Susan steps up and for some reason I don’t want to punch her in the face.
“Would you like to come home now, Bebe?”
“Yes. I’d like to come home.”
Wispy pink clouds stretch across the fading blue of the twilight. How many more weeks do we have to wait before the days get longer? It’s spring already, isn’t it? I guess not, because it’s still March. But almost. It’s almost spring.
Epilogue
We drive over the Golden Gate Bridge, with its red arches soaring over you making you dizzy, and up into the tortuous roads that wind through the impossible majesty of the Marin Headlands. If you know secret things then you know there’s a turnoff where you can hike down a stairway cut into a red cliffside. The hike leads to a beach with black sand that looks like ground pepper and is so warm it makes your towel feel like an electric blanket. And you don’t have to wear a thread of clothing if you don’t want to and most people don’t want to, it being San Francisco and all.
It’s a glaring bright Indian summer. I stand at the edge of the ocean with only my feet in the cold, cold water, watching the rippling forever sky mirror. An ocean liner is a hazy toy floating in the distance. Gulls shift in circles overhead like flecks of white glass in a kaleidoscope. You can see a corner of the city across the bay like a fuzzy watercolor.
I imagine Jake plunging wildly through the waves, one after the other, shaking his head like a wet dog when he emerges, drops of water flying through the air and catching the light with tiny rainbows. I talk to him regularly and he’s back at Serenity. He’s doing better. He’s managing.
Violet lies on a blanket in a long white dress, with a parasol, of course, to shade her pale skin from the sun. Buck runs in boxers and a tank top along the shore, chasing our mutt, Moses, throwing him a slimy tennis ball.
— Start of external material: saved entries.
(** C17. The history above the screen reaches the client: it takes on every transfer the
    daemon announces, accepts the page served for each of its requests as long as it asks
    within the daemon's patience, and finishes with exactly the newest rows that fit the
    bound, and the lines they make. *)
Theorem history_synced `{CodecLaws} (now : N) (id : string) (history : HistorySnapshot.t) (rows : PhysicalHistory.t)
    (limit : N) (styled : bool) (times : nat → N) (h : PinnedHistory.t) (recent : HistorySnapshot.t)
    (checkpoint : TerminalCheckpoint.t) (gap : bool)
    (Hrows : physical_ok rows) (Hlimit : (N.of_nat (length (PhysicalHistory.rows rows)) ≤ limit ≤ 10000)%N)
    (Hnew : PinnedHistory.new now id history rows limit styled = Ok (h, recent)) (Hid : id ≠ ""%string)
    (Hsequence : TerminalCheckpoint.sequence checkpoint = HistorySnapshot.sequence history)
    (Hfirst : (times 0%nat - now < HISTORY_SNAPSHOT_IDLE_TTL)%N)
    (Htimes : ∀ j, (times (S j) - times j < HISTORY_SNAPSHOT_IDLE_TTL)%N) :
  ∃ x first_row lines, HistoryTransfer.new (PinnedHistory.manifest h) checkpoint recent gap = Ok x ∧
    fits styled first_row (PhysicalHistory.rows rows) (PinnedHistory.data h) ∧
    normalize_history_rows (drop first_row (PhysicalHistory.rows rows)) = Some lines ∧
    exchange times (S (length (PinnedHistory.data h))) 0 x h ⇓ λ '(x', h'), PinnedHistory.complete h' = true ∧
      HistoryTransfer.finish x' =
      Ok (AttachmentEvent.HistorySynced id checkpoint
            (HistorySnapshot.Mk (HistorySnapshot.format history) (HistorySnapshot.format_version history)
               (HistorySnapshot.sequence history) (HistorySnapshot.generation history) (HistorySnapshot.revision history)
               (lines_bytes lines) (HistorySnapshot.truncated recent) lines)
            (sent_row styled <$> drop first_row (PhysicalHistory.rows rows)) limit (gap || HistorySnapshot.truncated recent)).
Proof.
  destruct (transfer_finishes now id history rows limit styled h recent checkpoint gap Hrows Hnew)
    as (first & lines & Hn & Hfits & Hfin).
  eexists _, first, lines. split; [by eapply new_transfer|]. split; [done|]. split; [done|].
  destruct (new_announces _ _ _ _ _ _ _ _ Hrows Hnew) as (f' & l' & k' & _ & Hle & _ & _ & Hm & Hend & Hla & _).
  eapply Safe_mono; [apply exchange_spec|]; cbn [HistoryTransfer.manifest HistoryTransfer.bytes];
    rewrite ?Hm, ?Hend, ?Hla; try done; [lia|lia|].
  intros [x' h'] [-> Hc]. split; [exact Hc|]. cbn. rewrite <- Hm. exact Hfin.
Qed.

(** * A client and a daemon to run *)

#[local] Existing Instances ascii_width plain_paths open_connection heartbeats_only.

(** Rows encoded as a mark and their text *)
Definition text_byte (c : char) : option byte := if decide (c = 10%N) then None else Byte.of_N c.
#[local] Instance marked_codec : HistoryCodec := {|
  row_json styled row :=
    if styled && negb (bool_decide (HistoryRow.styles row = [])) then None else
    text ← mapM text_byte (HistoryRow.text row);
    Some ((if HistoryRow.wrapped row then x77 else x2d) :: text);
  line_json line := mapM text_byte line;
  digest data := "0000000000000000000000000000000000000000000000000000000000000000"%string |}.
#[local] Instance marked_parser : RowParser := {|
  parse_row bytes :=
    match bytes with
    | mark :: text => Ok (HistoryRow.Mk (Byte.to_N <$> text) (bool_decide (mark = x77)) [])
    | [] => Err "empty record"%string
    end |}.

Lemma text_bytes text : ∀ bytes, mapM text_byte text = Some bytes → Byte.to_N <$> bytes = text ∧ x0a ∉ bytes.
Proof.
  induction text as [|c text IH]; intros bytes; [intros [= <-]; split; [done|apply not_elem_of_nil]|].
  change (mapM text_byte (c :: text)) with (b ← text_byte c; more ← mapM text_byte text; Some (b :: more)).
  destruct (text_byte c) as [b|] eqn:Eb; [|done]. unfold text_byte in Eb. case_decide as Hc; [done|].
  cbn [mbind option_bind]. destruct (mapM text_byte text) as [more|]; [|done]. cbn [mbind option_bind]. intros [= <-]. destruct (IH more eq_refl) as [E Hn].
  apply Byte.to_of_N in Eb. cbn. rewrite Eb, E. split; [done|]. rewrite not_elem_of_cons. split; [|done].
  intros <-. by apply Hc.
Qed.

#[local] Instance marked_laws : CodecLaws.
Proof.
  split.
  - intros styled row record Hj. cbn in Hj. destruct (styled && _) eqn:Es; [done|].
    destruct (mapM text_byte (HistoryRow.text row)) as [text|] eqn:Et; [|done]. injection Hj as <-.
    destruct (text_bytes _ _ Et) as [E _]. cbn. rewrite E. unfold sent_row. destruct row as [t w st]. cbn in *.
    destruct styled; [|by destruct w]. cbn in Es. case_bool_decide; [|done]. subst. by destruct w.
  - intros styled row record Hj. cbn in Hj. destruct (styled && _); [done|].
    destruct (mapM text_byte (HistoryRow.text row)) as [text|] eqn:Et; [|done]. injection Hj as <-.
    destruct (text_bytes _ _ Et) as [_ Hn]. rewrite not_elem_of_cons. by destruct (HistoryRow.wrapped row).
  - done.
  - done.
Qed.

Lemma sample_ids (written : list ServerMessage.t) : new_id written ≠ ""%string.
Proof. done. Qed.

(** A client that knows nothing yet *)
Definition new_request : AttachParameters.t :=
  AttachParameters.Mk CONTRACT_V1_3_23 None small_size true true 4096 1000.
Definition no_leases : AttachmentLeases.t := AttachmentLeases.Mk (LeaseStatus.Mk false false) (LeaseStatus.Mk false false).
Definition client_info : HandshakeInfo.t := HandshakeInfo.Mk "1" CONTRACT_V1_3_23 [] None (AttachmentLiveness.Mk 100 1000).

Definition sample_system : option System :=
  terminal ← sample;
  match start_attachment shell_owner "t" 5 "token" no_leases new_request terminal with
  | Ok (Some d) =>
      match begin_attachment client_info (head (wire d)) with
      | Ok attached =>
          match Controller.new attached AttachmentControllerOptions.default with
          | Ok c => Some (MkSystem (MkWorld [x68; x65; x6c; x6c; x6f; x21] (option_list (LiveTerminal.last_geometry_change_sequence terminal)) d)
                            1 (start c) [])
          | _ => None
          end
      | _ => None
      end
  | _ => None
  end.

Lemma sample_window s : sample = Some s → window_ok 8 [x68; x65; x6c; x6c; x6f; x21] s.
Proof. intros E. eapply life_window, sample_life, E. Qed.

Lemma sample_begun s : sample_system = Some s → begun shell_owner "t" 8 new_request s.
Proof.
  unfold sample_system. intros (terminal & Es & Hs)%bind_Some.
  destruct (start_attachment _ _ _ _ _ _ _) as [[d|]|e|] eqn:Ed; [|done..].
  destruct (begin_attachment _ _) as [attached|e|] eqn:Ea; [|done..].
  destruct (Controller.new _ _) as [c|e|] eqn:Ec; [|done..]. injection Hs as <-.
  do 10 eexists. split_and!; [by apply sample_window|done|exact Ed|exact Ea|exact Ec|done].
Qed.

(** * The theorems at work *)

Lemma attachment_opens_witness :
  ∃ d attached c, (terminal ← sample;
      match start_attachment shell_owner "t" 5 "token" no_leases new_request terminal with Ok d => d | _ => None end) = Some d ∧
    begin_attachment client_info (head (wire d)) = Ok attached ∧
    Controller.new attached AttachmentControllerOptions.default = Ok c ∧
    length (pending_presentations (start c)) = 1.
Proof.
  assert (match sample with Some terminal =>
      match start_attachment shell_owner "t" 5 "token" no_leases new_request terminal with
      | Ok (Some d) => length (awaiting (attachment d)) = 1 | _ => False end | None => False end) as Hlen by (vm_compute; reflexivity).
  destruct sample as [terminal|] eqn:E; [|destruct Hlen]. cbn [mbind option_bind].
  destruct (start_attachment _ _ _ _ _ _ _) as [[d|]|e|] eqn:Ed; [|destruct Hlen..].
  destruct (attachment_opens shell_owner "t" 8 sample_ids _ terminal 5 "token" no_leases new_request d client_info
    AttachmentControllerOptions.default (sample_window _ E) eq_refl Ed ltac:(done) ltac:(done)) as (attached & c & Ea & Ec & _ & Ep).
  exists d, attached, c. split_and!; [done|exact Ea|exact Ec|]. rewrite Ep. exact Hlen.
Defined.

(** The client has shown the checkpoint it attached with; its writer has told the daemon. *)
Definition shown (s : System) : option System :=
  match take_acknowledgement (PresentationAck.Checkpoint 6) (client s) with
  | Ok c =>
      match write_progress c with
      | (Some message, c) => Some (MkSystem (world s) (taken s) c (upstream s ++ [message]))
      | _ => None
      end
  | _ => None
  end.

Lemma shown_running s s' : sample_system = Some s → shown s = Some s' → running shell_owner "t" 8 new_request s'.
Proof.
  intros E Es. exists s. split; [by apply sample_begun|]. unfold shown in Es.
  destruct (take_acknowledgement _ _) as [c|e|] eqn:Et; [|done..].
  destruct (write_progress c) as [[message|] c'] eqn:Ew; [|done]. injection Es as <-.
  eapply rtc_l; [by eapply client_acknowledges|]. eapply rtc_l; [|apply rtc_refl].
  by apply (writer_reports shell_owner "t" (MkSystem (world s) (taken s) c (upstream s))).
Qed.

Lemma attachment_never_rejects_witness :
  ∃ s a, sample_system ≫= shown = Some s ∧ upstream s = [ClientMessage.PresentationApplied 6] ∧
    accept_presentation_progress 6 (attachment (daemon s)) = Ok a.
Proof.
  assert (upstream <$> (sample_system ≫= shown) = Some [ClientMessage.PresentationApplied 6]) as Hup by (vm_compute; reflexivity).
  destruct sample_system as [s0|] eqn:E0; [|discriminate Hup]. cbn [mbind option_bind] in Hup |- *.
  destruct (shown s0) as [s|] eqn:E; [|discriminate Hup]. injection Hup as Hup.
  destruct (attachment_never_rejects shell_owner "t" 8 sample_ids new_request s (shown_running _ _ E0 E)) as [Ha _].
  destruct (Ha _ _ Hup) as (a & Ea). exists s, a. split_and!; [done|exact Hup|exact Ea].
Defined.

Lemma attachment_agrees_witness :
  ∃ s, sample_system ≫= shown = Some s ∧
    (AttachmentState.received_sequence (state (client s)) ≤ sent_sequence (attachment (daemon s)) ≤ 6)%N.
Proof.
  assert (is_Some (sample_system ≫= shown) ∧ (λ s, length (FlowInv.stream (world s))) <$> (sample_system ≫= shown) = Some 6)
    as [Hs Hl] by (split; [|by vm_compute]; destruct (sample_system ≫= shown) eqn:E; [by eexists|by vm_compute in E]).
  destruct sample_system as [s0|] eqn:E0; [|destruct (is_Some_None Hs)]. cbn [mbind option_bind] in Hs, Hl |- *.
  destruct (shown s0) as [s|] eqn:E; [|destruct (is_Some_None Hs)]. exists s. split; [done|]. injection Hl as Hl.
  destruct (attachment_agrees shell_owner "t" 8 sample_ids new_request s (shown_running _ _ E0 E)) as [Ha _].
  rewrite Hl in Ha. exact Ha.
Defined.

(** Two rows, of which one continues *)
Definition two_rows : PhysicalHistory.t :=
  PhysicalHistory.Mk [HistoryRow.Mk [0x61; 0x62]%N true []; HistoryRow.Mk [0x63]%N false []] [[0x61; 0x62; 0x63]%N] 7.
Definition two_row_history : HistorySnapshot.t := HistorySnapshot.Mk TERMINAL_HISTORY_FORMAT 1 0 0 0 0 false [].
Definition two_row_transfer : outcome string (PinnedHistory.t * HistorySnapshot.t) :=
  PinnedHistory.new 7 "h" two_row_history two_rows 100 true.

Lemma history_synced_witness :
  ∃ h recent checkpoint x, two_row_transfer = Ok (h, recent) ∧
    HistoryTransfer.new (PinnedHistory.manifest h) checkpoint recent false = Ok x ∧
    is_Some (exchange (λ k, N.of_nat (7 + k)) (S (length (PinnedHistory.data h))) 0 x h).
Proof.
  destruct two_row_transfer as [[h recent]|e|] eqn:E; [|by vm_compute in E..].
  set (checkpoint := TerminalCheckpoint.Mk TERMINAL_CHECKPOINT_FORMAT 1 0 small_size [] []).
  destruct (history_synced 7 "h" two_row_history two_rows 100 true (λ k, N.of_nat (7 + k)) h recent checkpoint false
    ltac:(vm_compute; done) ltac:(vm_compute; done) E ltac:(done) ltac:(done) ltac:(vm_compute; done)
    ltac:(intros j; unfold HISTORY_SNAPSHOT_IDLE_TTL; lia)) as (x & first & lines & Ex & _ & _ & Hs).
  exists h, recent, checkpoint, x. split_and!; [done|exact Ex|].
  destruct (Safe_elim _ _ Hs) as (r & Er & _). rewrite Er. by eexists.
Defined.

(** * A transfer nobody asks for again *)

Section actions.
Context `{UnicodeWidth, HistoryCodec, RowParser, Connection, AttachInput, HomeDirectory}.
Context (owner : TerminalOwner.t) (terminal_id : string).

(** Steps to run one after another *)
Inductive action :=
  | DaemonReads | DaemonServes | ClientReads | Acknowledges (acknowledgement : PresentationAck.t)
  | WriterReports | WriterAsks | WriterCommands (message : ClientMessage.t).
Moses was hanging out around back our Mission flat one day underneath where the stairs are and Violet invited him to stay.
Me, I’m in a bikini and I’m round as a beach ball, every part of me stretched and swollen to its limit. I wear my legs bare mostly now, when it’s that kind of day. People rarely even notice.
I tilt my face to the sun and run my scarred palms over the slope of my belly, which looks exactly like the hills rising behind the cliffs all around us. People smile at my belly all along the beach. People want to touch her all day long, this baby.
I think about sharks and starfish and how there’s no ocean in Toledo. No ocean at all. I wonder how people live like that, trapped by all that land. I wade farther into the water, breathing faster with the cold, and then I fall backward and float for a moment and I’m weightless. I’m light.
My Jesus refrain is different now, transformed without my even thinking about it.
The sunlight is under my eyelids. The sky is in my collarbone. The ocean is in the palm of my hand.